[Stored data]
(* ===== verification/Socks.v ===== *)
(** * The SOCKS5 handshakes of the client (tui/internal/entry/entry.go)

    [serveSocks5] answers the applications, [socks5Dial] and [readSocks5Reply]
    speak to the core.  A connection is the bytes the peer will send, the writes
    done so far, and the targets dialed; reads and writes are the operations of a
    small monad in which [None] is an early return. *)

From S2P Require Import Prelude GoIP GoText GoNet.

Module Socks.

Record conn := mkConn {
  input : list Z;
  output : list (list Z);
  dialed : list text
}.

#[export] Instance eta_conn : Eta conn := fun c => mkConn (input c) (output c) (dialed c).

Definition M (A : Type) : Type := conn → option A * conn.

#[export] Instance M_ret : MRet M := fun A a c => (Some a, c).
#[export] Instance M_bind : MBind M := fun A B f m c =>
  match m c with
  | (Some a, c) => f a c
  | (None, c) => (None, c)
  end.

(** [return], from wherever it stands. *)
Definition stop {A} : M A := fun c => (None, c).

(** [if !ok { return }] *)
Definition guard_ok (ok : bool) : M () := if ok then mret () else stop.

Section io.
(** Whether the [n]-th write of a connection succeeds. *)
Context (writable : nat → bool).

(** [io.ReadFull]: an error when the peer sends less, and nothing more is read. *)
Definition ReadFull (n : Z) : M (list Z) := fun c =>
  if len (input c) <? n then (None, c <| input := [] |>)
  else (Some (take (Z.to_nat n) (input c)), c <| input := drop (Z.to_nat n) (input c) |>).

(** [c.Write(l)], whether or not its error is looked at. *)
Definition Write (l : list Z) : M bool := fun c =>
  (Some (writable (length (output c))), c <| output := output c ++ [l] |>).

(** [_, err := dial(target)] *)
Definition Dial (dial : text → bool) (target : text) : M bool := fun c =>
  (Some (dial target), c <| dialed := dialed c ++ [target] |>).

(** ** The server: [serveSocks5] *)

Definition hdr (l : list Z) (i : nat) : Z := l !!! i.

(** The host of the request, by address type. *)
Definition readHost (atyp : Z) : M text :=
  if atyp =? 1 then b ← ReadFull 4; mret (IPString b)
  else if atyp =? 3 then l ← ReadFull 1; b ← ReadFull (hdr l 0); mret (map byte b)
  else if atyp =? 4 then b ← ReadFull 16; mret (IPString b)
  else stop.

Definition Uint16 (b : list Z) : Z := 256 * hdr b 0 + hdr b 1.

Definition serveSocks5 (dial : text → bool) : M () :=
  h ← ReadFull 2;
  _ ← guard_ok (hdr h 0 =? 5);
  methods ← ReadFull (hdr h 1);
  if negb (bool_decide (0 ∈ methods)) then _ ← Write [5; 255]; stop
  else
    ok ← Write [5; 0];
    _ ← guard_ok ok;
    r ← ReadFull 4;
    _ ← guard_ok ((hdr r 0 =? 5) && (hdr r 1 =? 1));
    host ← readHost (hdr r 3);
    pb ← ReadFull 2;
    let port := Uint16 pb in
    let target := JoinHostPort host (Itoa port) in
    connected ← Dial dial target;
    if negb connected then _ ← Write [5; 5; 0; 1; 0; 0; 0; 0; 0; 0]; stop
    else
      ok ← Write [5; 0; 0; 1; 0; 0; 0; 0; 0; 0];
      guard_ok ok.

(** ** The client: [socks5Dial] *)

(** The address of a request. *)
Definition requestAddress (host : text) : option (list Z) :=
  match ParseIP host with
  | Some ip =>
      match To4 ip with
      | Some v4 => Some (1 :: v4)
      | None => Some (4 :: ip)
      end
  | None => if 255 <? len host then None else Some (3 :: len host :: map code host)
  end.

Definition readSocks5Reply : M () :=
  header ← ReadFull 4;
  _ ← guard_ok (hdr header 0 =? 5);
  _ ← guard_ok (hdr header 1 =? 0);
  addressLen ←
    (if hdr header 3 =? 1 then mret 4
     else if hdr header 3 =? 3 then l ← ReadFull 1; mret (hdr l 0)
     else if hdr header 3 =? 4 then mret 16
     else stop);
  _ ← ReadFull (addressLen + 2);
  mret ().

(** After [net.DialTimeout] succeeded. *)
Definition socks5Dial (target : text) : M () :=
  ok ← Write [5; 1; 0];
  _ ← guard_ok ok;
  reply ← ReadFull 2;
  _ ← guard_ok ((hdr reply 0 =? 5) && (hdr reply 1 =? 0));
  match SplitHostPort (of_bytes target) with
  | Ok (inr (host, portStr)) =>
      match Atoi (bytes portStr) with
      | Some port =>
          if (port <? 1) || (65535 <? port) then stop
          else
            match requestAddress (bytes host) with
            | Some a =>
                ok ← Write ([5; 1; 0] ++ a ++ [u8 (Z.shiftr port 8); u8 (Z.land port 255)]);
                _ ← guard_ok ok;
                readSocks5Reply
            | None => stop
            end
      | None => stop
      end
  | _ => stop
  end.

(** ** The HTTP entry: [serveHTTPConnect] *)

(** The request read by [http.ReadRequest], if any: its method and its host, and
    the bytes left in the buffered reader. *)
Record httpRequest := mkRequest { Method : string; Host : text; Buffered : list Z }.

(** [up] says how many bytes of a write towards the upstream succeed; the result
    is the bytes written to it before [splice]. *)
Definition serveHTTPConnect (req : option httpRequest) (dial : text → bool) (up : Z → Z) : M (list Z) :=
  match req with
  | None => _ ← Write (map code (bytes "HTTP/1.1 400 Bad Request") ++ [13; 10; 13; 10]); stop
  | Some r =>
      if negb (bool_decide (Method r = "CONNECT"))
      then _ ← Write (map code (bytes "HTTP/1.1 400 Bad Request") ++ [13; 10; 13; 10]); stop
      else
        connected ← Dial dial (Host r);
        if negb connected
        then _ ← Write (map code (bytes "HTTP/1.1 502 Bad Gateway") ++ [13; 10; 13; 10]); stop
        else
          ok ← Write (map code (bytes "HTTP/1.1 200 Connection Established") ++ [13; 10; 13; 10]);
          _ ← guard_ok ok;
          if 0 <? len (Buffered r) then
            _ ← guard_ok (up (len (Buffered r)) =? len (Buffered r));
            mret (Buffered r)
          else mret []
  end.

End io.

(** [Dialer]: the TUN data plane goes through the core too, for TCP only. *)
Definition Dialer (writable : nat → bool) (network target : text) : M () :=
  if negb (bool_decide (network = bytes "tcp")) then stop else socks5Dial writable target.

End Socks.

---

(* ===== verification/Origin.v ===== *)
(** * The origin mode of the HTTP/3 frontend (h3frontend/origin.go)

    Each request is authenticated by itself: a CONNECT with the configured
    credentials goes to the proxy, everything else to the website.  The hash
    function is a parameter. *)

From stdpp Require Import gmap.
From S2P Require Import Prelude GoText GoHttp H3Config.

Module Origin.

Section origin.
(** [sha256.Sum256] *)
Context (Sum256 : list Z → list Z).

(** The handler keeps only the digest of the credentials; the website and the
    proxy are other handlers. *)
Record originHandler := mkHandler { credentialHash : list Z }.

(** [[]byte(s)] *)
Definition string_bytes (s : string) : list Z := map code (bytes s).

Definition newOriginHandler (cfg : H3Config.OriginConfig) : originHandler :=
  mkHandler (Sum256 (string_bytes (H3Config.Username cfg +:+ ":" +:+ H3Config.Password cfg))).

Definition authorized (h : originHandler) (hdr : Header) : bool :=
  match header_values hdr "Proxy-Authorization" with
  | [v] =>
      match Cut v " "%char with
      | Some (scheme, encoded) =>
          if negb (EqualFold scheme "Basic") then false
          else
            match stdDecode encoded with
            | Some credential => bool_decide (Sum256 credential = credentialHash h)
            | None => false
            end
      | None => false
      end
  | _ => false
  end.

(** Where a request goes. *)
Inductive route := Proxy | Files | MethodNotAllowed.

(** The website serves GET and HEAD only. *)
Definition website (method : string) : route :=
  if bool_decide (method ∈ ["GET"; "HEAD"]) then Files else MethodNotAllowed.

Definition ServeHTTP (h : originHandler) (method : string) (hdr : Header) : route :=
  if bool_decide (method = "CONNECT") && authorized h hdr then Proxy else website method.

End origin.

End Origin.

--

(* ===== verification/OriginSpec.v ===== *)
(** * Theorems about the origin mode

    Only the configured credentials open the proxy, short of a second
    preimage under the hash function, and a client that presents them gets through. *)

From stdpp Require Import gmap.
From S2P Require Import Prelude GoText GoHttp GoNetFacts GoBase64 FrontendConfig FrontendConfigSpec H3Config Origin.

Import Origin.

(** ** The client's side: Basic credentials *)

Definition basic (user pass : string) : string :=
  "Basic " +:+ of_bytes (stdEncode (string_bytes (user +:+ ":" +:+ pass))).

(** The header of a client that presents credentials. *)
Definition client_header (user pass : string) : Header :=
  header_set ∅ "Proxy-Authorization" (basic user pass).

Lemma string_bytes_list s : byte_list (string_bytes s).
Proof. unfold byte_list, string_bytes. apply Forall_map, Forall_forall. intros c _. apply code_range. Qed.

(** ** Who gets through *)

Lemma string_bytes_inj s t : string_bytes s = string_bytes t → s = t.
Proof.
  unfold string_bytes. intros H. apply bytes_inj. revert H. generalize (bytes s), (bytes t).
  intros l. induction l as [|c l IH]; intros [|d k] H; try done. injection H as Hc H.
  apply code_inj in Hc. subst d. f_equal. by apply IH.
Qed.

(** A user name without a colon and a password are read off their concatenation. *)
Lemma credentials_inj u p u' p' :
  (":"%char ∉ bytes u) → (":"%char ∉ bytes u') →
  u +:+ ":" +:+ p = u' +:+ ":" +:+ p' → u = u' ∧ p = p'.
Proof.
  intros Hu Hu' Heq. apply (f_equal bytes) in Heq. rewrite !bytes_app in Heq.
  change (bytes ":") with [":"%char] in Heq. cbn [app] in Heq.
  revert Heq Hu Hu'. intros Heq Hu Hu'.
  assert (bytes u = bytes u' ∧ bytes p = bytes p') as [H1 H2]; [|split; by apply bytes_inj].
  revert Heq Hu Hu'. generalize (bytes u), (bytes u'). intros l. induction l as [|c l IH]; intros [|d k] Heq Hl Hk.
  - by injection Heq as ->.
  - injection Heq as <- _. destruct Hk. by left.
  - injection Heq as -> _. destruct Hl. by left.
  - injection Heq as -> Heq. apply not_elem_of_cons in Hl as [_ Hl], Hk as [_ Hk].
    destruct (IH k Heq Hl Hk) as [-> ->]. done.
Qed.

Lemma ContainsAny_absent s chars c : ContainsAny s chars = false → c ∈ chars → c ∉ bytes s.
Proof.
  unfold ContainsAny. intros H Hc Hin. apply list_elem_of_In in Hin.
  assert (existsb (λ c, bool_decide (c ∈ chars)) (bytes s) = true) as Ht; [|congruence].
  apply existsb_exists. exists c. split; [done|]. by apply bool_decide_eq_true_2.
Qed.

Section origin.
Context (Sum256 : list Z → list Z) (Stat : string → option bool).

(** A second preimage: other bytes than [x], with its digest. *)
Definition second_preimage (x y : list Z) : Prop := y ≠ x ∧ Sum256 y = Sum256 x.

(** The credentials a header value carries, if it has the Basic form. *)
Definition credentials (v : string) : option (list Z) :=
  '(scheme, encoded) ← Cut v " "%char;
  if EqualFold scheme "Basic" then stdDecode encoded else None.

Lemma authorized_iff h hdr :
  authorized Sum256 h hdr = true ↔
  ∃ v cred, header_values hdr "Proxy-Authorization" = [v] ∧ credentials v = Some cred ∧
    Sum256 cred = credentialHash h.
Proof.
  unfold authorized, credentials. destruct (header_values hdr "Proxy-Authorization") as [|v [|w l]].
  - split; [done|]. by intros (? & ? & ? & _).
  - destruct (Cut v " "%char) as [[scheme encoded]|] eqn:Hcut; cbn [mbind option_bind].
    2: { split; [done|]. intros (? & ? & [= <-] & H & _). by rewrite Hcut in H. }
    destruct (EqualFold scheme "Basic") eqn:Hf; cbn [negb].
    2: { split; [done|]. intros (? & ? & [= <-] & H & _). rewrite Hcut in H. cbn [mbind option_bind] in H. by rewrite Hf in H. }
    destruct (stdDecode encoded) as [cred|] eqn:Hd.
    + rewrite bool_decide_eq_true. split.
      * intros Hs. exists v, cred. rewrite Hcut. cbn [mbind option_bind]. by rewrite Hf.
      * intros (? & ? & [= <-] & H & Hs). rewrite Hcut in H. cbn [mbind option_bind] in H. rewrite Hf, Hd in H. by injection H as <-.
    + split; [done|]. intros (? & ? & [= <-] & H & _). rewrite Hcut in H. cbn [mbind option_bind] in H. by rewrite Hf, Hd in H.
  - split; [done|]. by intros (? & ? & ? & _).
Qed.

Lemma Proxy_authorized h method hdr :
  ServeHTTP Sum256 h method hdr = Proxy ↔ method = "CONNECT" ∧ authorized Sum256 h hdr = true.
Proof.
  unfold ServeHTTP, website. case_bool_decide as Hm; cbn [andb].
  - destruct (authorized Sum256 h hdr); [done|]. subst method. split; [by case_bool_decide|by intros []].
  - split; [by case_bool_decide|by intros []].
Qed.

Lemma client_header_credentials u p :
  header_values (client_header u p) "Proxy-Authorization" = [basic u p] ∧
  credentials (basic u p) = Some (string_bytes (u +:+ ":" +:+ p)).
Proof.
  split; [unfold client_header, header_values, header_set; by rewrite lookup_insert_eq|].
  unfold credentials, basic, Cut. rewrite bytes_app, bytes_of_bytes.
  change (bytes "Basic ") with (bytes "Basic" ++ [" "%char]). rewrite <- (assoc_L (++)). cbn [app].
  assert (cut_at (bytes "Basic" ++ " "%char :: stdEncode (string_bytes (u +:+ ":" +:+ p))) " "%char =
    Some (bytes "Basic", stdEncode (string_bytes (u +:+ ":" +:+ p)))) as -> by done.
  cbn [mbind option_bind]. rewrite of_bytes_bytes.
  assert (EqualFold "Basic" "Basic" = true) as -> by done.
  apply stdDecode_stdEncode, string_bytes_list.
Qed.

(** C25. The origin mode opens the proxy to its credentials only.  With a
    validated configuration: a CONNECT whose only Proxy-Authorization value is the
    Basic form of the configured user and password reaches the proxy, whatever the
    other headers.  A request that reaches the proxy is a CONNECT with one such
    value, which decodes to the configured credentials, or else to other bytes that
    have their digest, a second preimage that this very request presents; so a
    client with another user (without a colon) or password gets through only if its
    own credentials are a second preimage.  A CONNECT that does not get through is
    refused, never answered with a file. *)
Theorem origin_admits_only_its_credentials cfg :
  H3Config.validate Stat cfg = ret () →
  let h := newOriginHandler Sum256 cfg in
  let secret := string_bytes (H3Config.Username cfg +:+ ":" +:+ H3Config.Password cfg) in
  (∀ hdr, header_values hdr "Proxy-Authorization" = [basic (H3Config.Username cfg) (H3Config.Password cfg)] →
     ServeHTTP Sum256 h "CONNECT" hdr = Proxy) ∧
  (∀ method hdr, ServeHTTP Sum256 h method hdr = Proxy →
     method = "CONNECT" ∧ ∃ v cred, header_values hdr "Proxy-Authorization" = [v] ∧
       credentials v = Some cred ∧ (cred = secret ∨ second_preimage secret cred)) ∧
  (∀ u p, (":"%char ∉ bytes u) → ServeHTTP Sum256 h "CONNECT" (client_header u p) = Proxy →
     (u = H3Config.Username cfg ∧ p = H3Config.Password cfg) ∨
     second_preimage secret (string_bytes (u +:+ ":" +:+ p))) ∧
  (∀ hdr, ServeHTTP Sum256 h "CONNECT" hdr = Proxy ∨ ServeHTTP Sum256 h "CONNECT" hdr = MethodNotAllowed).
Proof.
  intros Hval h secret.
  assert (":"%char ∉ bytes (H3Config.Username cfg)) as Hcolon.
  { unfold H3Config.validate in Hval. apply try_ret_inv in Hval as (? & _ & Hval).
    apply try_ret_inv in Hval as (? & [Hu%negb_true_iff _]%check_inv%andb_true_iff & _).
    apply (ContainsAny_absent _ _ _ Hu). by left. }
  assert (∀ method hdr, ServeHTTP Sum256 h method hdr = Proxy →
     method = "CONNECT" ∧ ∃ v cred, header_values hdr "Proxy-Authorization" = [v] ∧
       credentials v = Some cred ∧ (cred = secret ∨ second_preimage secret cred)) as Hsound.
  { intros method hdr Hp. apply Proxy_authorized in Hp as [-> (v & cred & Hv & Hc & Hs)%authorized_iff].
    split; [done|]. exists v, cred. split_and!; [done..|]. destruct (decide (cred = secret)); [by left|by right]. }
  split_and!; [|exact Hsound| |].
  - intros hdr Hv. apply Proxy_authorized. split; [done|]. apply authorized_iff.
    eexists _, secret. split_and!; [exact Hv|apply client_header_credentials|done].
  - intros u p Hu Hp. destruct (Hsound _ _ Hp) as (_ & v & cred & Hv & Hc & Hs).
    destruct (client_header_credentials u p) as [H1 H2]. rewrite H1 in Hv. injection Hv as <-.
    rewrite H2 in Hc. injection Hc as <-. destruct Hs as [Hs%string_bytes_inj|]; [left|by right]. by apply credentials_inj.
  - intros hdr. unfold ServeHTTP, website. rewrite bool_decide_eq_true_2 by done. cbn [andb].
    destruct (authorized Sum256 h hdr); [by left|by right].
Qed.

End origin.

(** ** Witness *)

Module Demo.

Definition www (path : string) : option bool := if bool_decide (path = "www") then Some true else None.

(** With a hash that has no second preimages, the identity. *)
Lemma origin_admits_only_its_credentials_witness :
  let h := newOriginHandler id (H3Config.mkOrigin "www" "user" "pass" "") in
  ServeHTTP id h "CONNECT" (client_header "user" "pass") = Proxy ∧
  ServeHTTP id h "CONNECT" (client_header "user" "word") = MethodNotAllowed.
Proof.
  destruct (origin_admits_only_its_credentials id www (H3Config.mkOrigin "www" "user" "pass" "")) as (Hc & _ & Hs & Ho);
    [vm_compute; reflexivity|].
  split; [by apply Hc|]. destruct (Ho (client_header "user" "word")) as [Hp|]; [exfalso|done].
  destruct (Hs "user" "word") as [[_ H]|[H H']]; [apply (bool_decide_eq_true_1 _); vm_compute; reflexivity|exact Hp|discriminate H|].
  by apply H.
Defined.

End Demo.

● Activity
How many lines of the records contain the word "Context"? Reply with the number and nothing else.

● Answer box
3